Larry didn’t realize how badly he was hurt right away. When he was brought to the hospital, he could still move his arms but not his hands or his legs. He was transferred to the Harry-Anna Children’s Hospital in Umatilla, where he spent an entire year in rehab. Larry was paralyzed and he used a wheelchair for the rest of his life. Duane was one of the few friends who made the effort to visit Larry, and when he and Gregg went to Nashville for the summer, Duane sent Larry letters.

July 1961

Dear Larry,

Hi! How are you doing? Fine I hope. Me and Gregg are in Nashville now spending our vacation. It’s pretty dull but I know its not as dull as it is for you. Are they giving you them daily workouts still? Hope so. Sure will be good to see you again. We’ll be going back to Daytona about August 17th, and we will probably stop in there to see you. Here’s the latest:

1. Ernie got a motor. It’s a 165.

2. Bob, Gregg and I have started a band, we played a Y-Teens for money.

3. I got a guitar a red Gibson electric.

4. I had a job for a while. Three whole days.

5. Things are really dead around Daytona, or so I hear.

6. Teddy Petruccianna got in a big fight with some kid from the Mainland, and the guy cut him straight down his arm.

7. There are really some good looking girls in Nashville. We had a party the other night, and there wasn’t a homely one there.

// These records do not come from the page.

Lemma put_wp id payload f :
  block_id_wf id -> wp adm (run_put root id payload) (put_post cleaning id payload f) f.
Proof.
  intros Hid. apply put_prep_wp; [done|]. intros f1 Hr.
  apply wp_try. intros e r f2 _ He. apply create_temp_spec in He.
  destruct r as [p|k]; [|subst; destruct Hr as (? & ? & ?); by apply put_post_err].
  destruct He as (Ht & Hn & ->). by apply put_tail_wp.
Qed.

Lemma get_wp id f :
  block_id_wf id ->
  wp adm (run_get root id) (fun r f' => f' = f /\
    match r with
    | Ok b => stored_fs root f id = Some b
    | Err SE_NotFound => f !! block_key root id = None
    | Err (SE_Backend _ k) => r = Err (backend k)
    end) f.
Proof.
  intros Hid e r f' _ He. simpl in He. rewrite dst_key in He by done. simplify_eq.
  unfold fs_read, resolve, fault_of, missing_kind, stored_fs. simpl. split; [done|].
  repeat case_match; simplify_eq; done.
Qed.

Lemma delete_wp id f :
  block_id_wf id ->
  wp adm (run_delete root id) (fun r f' =>
    match r with
    | Ok _ => f' = delete (block_key root id) f /\ f' !! block_key root id = None
    | Err e => f' = f /\ exists k, e = backend k
    end) f.
Proof.
  intros Hid e r f' _ He. simpl in He. rewrite dst_key in He by done.
  unfold fs_remove_file, resolve, fault_of, missing_kind in He. simpl.
  repeat case_match; simplify_eq; rewrite ?delete_id, ?lookup_delete_eq by done; eauto.
Qed.

Lemma exists_wp id f :
  block_id_wf id ->
  wp adm (run_exists root id) (fun r f' => f' = f /\
    match r with
    | Ok b => b = bool_decide (is_Some (f !! block_key root id))
    | Err e => exists k, e = backend k
    end) f.
Proof.
  intros Hid e r f' _ He. simpl in He. rewrite dst_key in He by done. simplify_eq.
  unfold fs_try_exists, resolve, fault_of, missing_kind. simpl. split; [done|].
  destruct (_ !! block_key root id) eqn:Hl;
    repeat case_match; simplify_eq; eauto; by rewrite ?bool_decide_eq_true_2.
Qed.
End sequential.

(** ** A fault-free [put] succeeds *)

Section total.
Context `{TempfileCrate} (root : string) (Hroot : root <> "").
Context (id : BlockId) (Hid : block_id_wf id) (payload : bytes) (f0 : fs).

(** No file is in the way of the shard directory, no directory of the block. *)
Definition unobstructed : Prop :=
  (forall q, q ∈ ancestors (leaf_dir root id) ++ [leaf_dir root id] -> is_file f0 q = false)
  /\ forall m, f0 !! block_key root id <> Some (Dir m).

Definition put_temp (e : env) : path :=
  leaf_dir root id ++ [".put." +:+ env_name e +:+ ".tmp"].

(** No fault, and the random name is not taken. *)
Definition good_env (e : env) : Prop := fault_of e = None /\ f0 !! put_temp e = None.

Lemma longer_than_leaf p r f' :
  exec (CreateDirAll (shard_dir root id) mode_dir) p f0 = (r, f') ->
  forall q, (length (leaf_dir root id) < length q)%nat -> f' !! q = f0 !! q.
Proof.
  intros He q Hq. simpl in He. unfold fs_create_dir_all in He. rewrite shard_key in He by done.
  eapply mkdirs_ne; [exact He|]. intros Hin%ancestors_length. unfold leaf_dir in Hq. lia.
Qed.

Lemma chmod_total p mode e f m :
  fault_of e = None -> f !! components p = Some (Dir m) ->
  exec (SetPermissions p mode) e f = (Ok (), <[components p := Dir mode]> f).
Proof. simpl. unfold fs_set_permissions, resolve. by intros -> ->. Qed.

Lemma put_temp_length e : length (put_temp e) = S (length (leaf_dir root id)).
Proof. unfold put_temp. rewrite length_app. simpl. lia. Qed.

Everyone asks me about how you’re getting along, so get a letter off and tell me so I can tell them. Milcie hasn’t changed a bit. Peggy is looking better all the time.

No kidding! She changed her hair and everything. At that party we had some guy brought “juice” and really got loaded and started messing with another guys girl, and he busted a coke bottle over his head! No foolin! Well, I gotta run. You take it easy and do what they tell you and you’ll be outa that hole real soon.

See ya in August,

Duane                

He drove his motorcycle an hour to Umatilla to see Larry. He used to take Larry on motorcycle rides to the Neptune Drive-In, speeding over the bumps used to prop up the front end of cars facing the screen. He’d whip around in a wide circle, then gun it over the bump and just fly, Larry whooping and holding on to Duane’s waist. It was hard to accept that those days were gone. Larry’s accident traumatized Duane. Life was blowing by and anything could happen at any time; that was clear.

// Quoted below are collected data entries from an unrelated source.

Definition op_prog (root : string) (o : op) : prog obs :=
  match o with
  | OpPut id payload => prog_map ObsUnit (run_put root id payload)
  | OpGet id => prog_map ObsBytes (run_get root id)
  | OpDelete id => prog_map ObsUnit (run_delete root id)
  | OpExists id => prog_map ObsBool (run_exists root id)
  end.

Abbreviation view := (BlockId -> option node).

Definition agree (m m' : view) : Prop := forall id, block_id_wf id -> m' id = m id.

(** [updated m id v m']: [m'] is [m] with [id] set to [v]. *)
Definition updated (m : view) (id : BlockId) (v : option node) (m' : view) : Prop :=
  m' id = v /\ forall id', block_id_wf id' -> id' <> id -> m' id' = m id'.

(** One operation, all at once, with the result it reports. *)
Definition atomic (o : op) (x : obs) (m m' : view) : Prop :=
  match o, x with
  | OpPut id payload, ObsUnit (Ok _) => updated m id (Some (File mode_file payload)) m'
  | OpDelete id, ObsUnit (Ok _) => updated m id None m'
  | OpPut _ _, ObsUnit (Err (SE_Backend _ _)) => agree m m'
  | OpDelete _, ObsUnit (Err (SE_Backend _ _)) => agree m m'
  | OpGet id, ObsBytes (Ok b) => agree m m' /\ exists md, m id = Some (File md b)
  | OpGet id, ObsBytes (Err SE_NotFound) => agree m m' /\ m id = None
  | OpGet _, ObsBytes (Err (SE_Backend _ _)) => agree m m'
  | OpExists id, ObsBool (Ok b) => agree m m' /\ b = bool_decide (is_Some (m id))
  | OpExists _, ObsBool (Err (SE_Backend _ _)) => agree m m'
  | _, _ => False
  end.

Inductive thread : Type := Pending (o : op) | Done (x : obs).

Inductive abs_step : view * list thread -> view * list thread -> Prop :=
  | abs_commit m m' ths i o x :
      ths !! i = Some (Pending o) -> atomic o x m m' ->
      abs_step (m, ths) (m', <[i := Done x]> ths).

Definition status (o : op) (p : prog obs) : thread :=
  match p with Ret x => Done x | Sys _ _ => Pending o end.

Definition view_of (root : string) (f : fs) : view := fun id => f !! block_key root id.

Lemma agree_refl m : agree m m.
Proof. done. Qed.

Lemma atomic_agree o x m1 m m' : block_id_wf (op_id o) -> agree m1 m -> atomic o x m m' -> atomic o x m1 m'.
Proof.
  intros Hid Ha. unfold atomic, updated, agree in *.
  destruct o, x as [[|[]]|[|[]]|[|[]]]; simpl in *; try done; intros Hat.
  all: try (destruct Hat as [Hat1 Hat2]; rewrite ?Ha in Hat2 by done).
  all: repeat split; try done; intros; rewrite <- ?Ha by done; auto.
Qed.

(** ** Thread-local reasoning *)

Section safe.
Context `{TempfileCrate} (root : string) (Hroot : root <> "").

(** The temporary file a thread holds, with its content. *)
Definition owns (own : option (path * bytes)) (f : fs) : Prop :=
  match own with
  | Some (p, c) => temp_like p /\ f !! p = Some (File mode_file c)
  | None => True
  end.

Definition owned (own : option (path * bytes)) (p : path) : Prop := fst <$> own = Some p.

(** What a call may do to everybody else's temporary files: nothing. *)
Definition others_kept (own : option (path * bytes)) (f f' : fs) : Prop :=
  forall q n, temp_like q -> ~ owned own q -> f !! q = Some n -> f' !! q = Some n.

(** A temporary file held after the call was held before, or is new. *)
Definition own_step (own own' : option (path * bytes)) (f : fs) : Prop :=
  forall p, owned own' p -> owned own p \/ f !! p = None.

Fixpoint safe {A} (g : A -> obs) (o : op) (own : option (path * bytes)) (p : prog A) : Prop :=
  match p with
  | Ret _ => True
  | Sys c k => forall e f r f', owns own f -> exec c e f = (r, f') ->
      exists own', owns own' f' /\ own_step own own' f /\ others_kept own f f' /\
      match k r with
      | Ret x => atomic o (g x) (view_of root f) (view_of root f')
      | Sys _ _ => same root f f'
      end /\ safe g o own' (k r)
  end.

Lemma safe_map {A} (g : A -> obs) o own p : safe g o own p -> safe id o own (prog_map g p).
Proof.
  revert own. induction p as [a|R c k IH]; simpl; [done|].
  intros own Hs e f r f' Ho He. destruct (Hs e f r f' Ho He) as (own' & H1 & H2 & H3 & H4 & H5).
  exists own'. split_and!; try done; [by destruct (k r)|auto].
Qed.

Definition is_call {A} (p : prog A) : Prop := match p with Ret _ => False | Sys _ _ => True end.

(** A call that leaves the block files alone, in the middle of a program. *)
Definition quiet (own own' : option (path * bytes)) (f f' : fs) : Prop :=
  owns own' f' /\ own_step own own' f /\ others_kept own f f' /\ same root f f'.

Lemma safe_try {X E A} (g : result E A -> obs) o own (wrap : ErrorKind -> E)
    (c : call (result ErrorKind X)) k :
  (forall x, is_call (k x)) ->
  (forall err m m', agree m m' -> atomic o (g (Err (wrap err))) m m') ->
  (forall e f r f', owns own f -> exec c e f = (r, f') ->
     exists own', quiet own own' f f' /\ match r with Ok x => safe g o own' (k x) | Err _ => True end) ->
  safe g o own (try_call wrap c k).
Proof.
  intros Hk Herr Hc e f r f' Ho He.
  destruct (Hc e f r f' Ho He) as (own' & (H1 & H2 & H3 & H4) & H5).
  exists own'. split_and!; try done; [|by destruct r].
  destruct r as [x|err]; [|by apply Herr]. specialize (Hk x). by destruct (k x).
Qed.

Lemma drop_quiet p c e f :
  owns (Some (p, c)) f -> quiet (Some (p, c)) None f (tf_drop p e f).
Proof.
  intros [Ht Hp]. split_and!; [done|by intros q [=]| |by eapply drop_same].
  intros q n Hq Hne Hf. assert (q <> p) by (intros ->; by apply Hne).
  destruct (tf_drop_spec p e f _ _ Hp) as [-> | ->]; [by rewrite lookup_delete_ne|done].
Qed.

Lemma safe_try_drop {X E A} (g : result E A -> obs) o p c0 (wrap : ErrorKind -> E)
    (c : call (result ErrorKind X)) k :
  (forall err m m', agree m m' -> atomic o (g (Err (wrap err))) m m') ->
  (forall e f r f', owns (Some (p, c0)) f -> exec c e f = (r, f') ->
     match r with
     | Err _ => exists c1, quiet (Some (p, c0)) (Some (p, c1)) f f'
     | Ok x => exists own', owns own' f' /\ own_step (Some (p, c0)) own' f
         /\ others_kept (Some (p, c0)) f f'
         /\ match k x with
            | Ret y => atomic o (g y) (view_of root f) (view_of root f')
            | Sys _ _ => same root f f'
            end /\ safe g o own' (k x)
     end) ->
  safe g o (Some (p, c0)) (try_call_drop p wrap c k).
Proof.
  intros Herr Hc e f r f' Ho He. specialize (Hc e f r f' Ho He).
  destruct r as [x|err]; [exact Hc|]. destruct Hc as [c1 (H1 & H2 & H3 & H4)].
  exists (Some (p, c1)). split_and!; try done.
  intros e1 f1 u f2 Ho1 He1. simpl in He1. simplify_eq.
  destruct (drop_quiet p c1 e1 f1 Ho1) as (D1 & D2 & D3 & D4).
  exists None. split_and!; try done. by apply Herr.
Qed.

Lemma kept_refl own f : others_kept own f f.
Proof. by intros q n. Qed.

Lemma own_step_refl own f : own_step own own f.
Proof. by left. Qed.

Lemma quiet_refl own f : owns own f -> quiet own own f f.
Proof. split; [done|]. split; [by left|]. split; [by intros q n|done]. Qed.

Lemma create_dir_quiet id e f r f' :
  block_id_wf id -> exec (CreateDirAll (shard_dir root id) mode_dir) e f = (r, f') ->
  quiet None None f f'.
Proof.
  intros Hid He. split_and!; [done|by left| |by eapply create_dir_same].
  intros q n _ _ Hq. simpl in He. unfold fs_create_dir_all in He.
  destruct (mkdirs_lookup _ _ _ _ _ _ _ q He) as [->|[? _]]; congruence.
Qed.

Lemma chmod_quiet p e f r f' :
  exec (SetPermissions p mode_dir) e f = (r, f') ->
  (length (components p) <= length (components root) + 2)%nat -> ~ temp_like (components p) ->
  quiet None None f f'.
Proof.
  intros He Hl Hnt. split_and!; [done|by left| |by eapply chmod_same].
  intros q n Hq _ Hf. erewrite chmod_lookup; [exact Hf|exact He|]. by intros ->.
Qed.

Lemma create_temp_quiet dir suf pre e f r f' :
  exec (TempfileIn dir (String "." pre) suf mode_file) e f = (r, f') ->
  quiet None (match r with Ok p => Some (p, []) | Err _ => None end) f f'.
Proof.
  intros He. apply create_temp_spec in He. destruct r as [p|k]; [|subst; by apply quiet_refl].
  destruct He as (Ht & Hn & ->). split; [|split; [|split]].
  - split; [done|apply lookup_insert_eq].
  - intros q [= <-]. by right.
  - intros q n _ _ Hq. rewrite lookup_insert_ne; [done|congruence].
  - by apply same_insert_temp.
Qed.

Lemma rewrite_quiet p c c' f :
  owns (Some (p, c)) f -> quiet (Some (p, c)) (Some (p, c')) f (<[p := File mode_file c']> f).
Proof.
  intros [Ht Hp]. split; [|split; [|split]];
    [by split; [|apply lookup_insert_eq]|by left| |by apply same_insert_temp].
  intros q n _ Hne Hq. rewrite lookup_insert_ne; [done|]. intros ->. by apply Hne.
Qed.

Lemma put_safe id payload : block_id_wf id ->
  safe ObsUnit (OpPut id payload) None (run_put root id payload).
Proof.
  intros Hid. apply safe_try; [done|by intros []|]. intros e f r f' _ He.
  exists None. split; [by eapply create_dir_quiet|]. destruct r; [|done]. clear e f f' He.
  apply safe_try; [done|by intros []|]. intros e f r f' _ He.
  exists None. split.
  { eapply chmod_quiet; [exact He|..]; rewrite top_key by done; [|by apply top_not_temp].
    rewrite length_app. simpl. lia. }
  destruct r; [|done]. clear e f f' He.
  apply safe_try; [done|by intros []|]. intros e f r f' _ He.
  exists None. split.
  { eapply chmod_quiet; [exact He|..]; rewrite shard_key by done; [|by apply shard_not_temp].
    rewrite length_app. simpl. lia. }
  destruct r; [|done]. clear e f f' He.
  apply safe_try; [done|by intros []|]. intros e f r f' _ He.
  eexists. split; [by eapply create_temp_quiet|]. destruct r as [p|]; [|done]. clear e f f' He.
  apply safe_try_drop; [by intros []|]. intros e f r f' Ho He. simpl in He.
  pose proof (proj2 Ho) as Hp.
  destruct r as [[]|].
  2: { destruct (tf_write_err _ _ _ _ _ _ _ _ Hp He) as [c' ->]. exists c'. by apply rewrite_quiet. }
  rewrite (tf_write_ok _ _ _ _ _ _ _ Hp He).
  exists (Some (p, payload)). destruct (rewrite_quiet p [] payload f Ho) as (Q1 & Q2 & Q3 & Q4).
  split; [done|]. split; [done|]. split; [done|]. split; [done|].
  clear - Hroot Hid.
  apply safe_try_drop; [by intros []|]. intros e f r f' Ho He. apply sync_spec in He as ->.
  destruct r as [[]|]; [|exists payload; by apply quiet_refl].
  exists (Some (p, payload)). destruct (quiet_refl _ _ Ho) as (Q1 & Q2 & Q3 & Q4).
  split; [done|]. split; [done|]. split; [done|]. split; [done|].
  clear - Hroot Hid.
  apply safe_try_drop; [by intros []|]. intros e f r f' Ho He. simpl in He.
  rewrite dst_key in He by done. pose proof (proj2 Ho) as Hp.
  destruct r as [[]|].
  2: { apply tf_persist_err in He as ->. exists payload. by apply quiet_refl. }
  rewrite (tf_persist_ok _ _ _ _ _ _ _ Hp He). exists None. split; [done|]. split; [by intros q [=]|].
  split; [|split; [|done]].
  - intros q n Hq Hne Hf. assert (q <> p) by (intros ->; by apply Hne).
    rewrite lookup_insert_ne by (apply not_eq_sym; by apply block_key_not_temp).
    by rewrite lookup_delete_ne.
  - split; unfold view_of; [apply lookup_insert_eq|]. intros id' Hid' Hne.
    rewrite lookup_insert_ne by (intros Heq%block_key_inj; congruence).
    rewrite lookup_delete_ne; [done|]. apply block_key_not_temp; [done|apply Ho].
Qed.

When Larry returned home, Duane visited him with his guitar and blew his mind with all the songs he had learned. Larry knew that success was in Duane’s near future, and he told him so. Duane was more than just another kid picking for fun; he was going to make it. It meant a lot to Duane that Larry believed in him.

Soon Larry got a van with special levers he could drive himself, and he’d head over to the Allman house to watch Duane and Gregg rehearse. The brothers were beginning to put their first band together.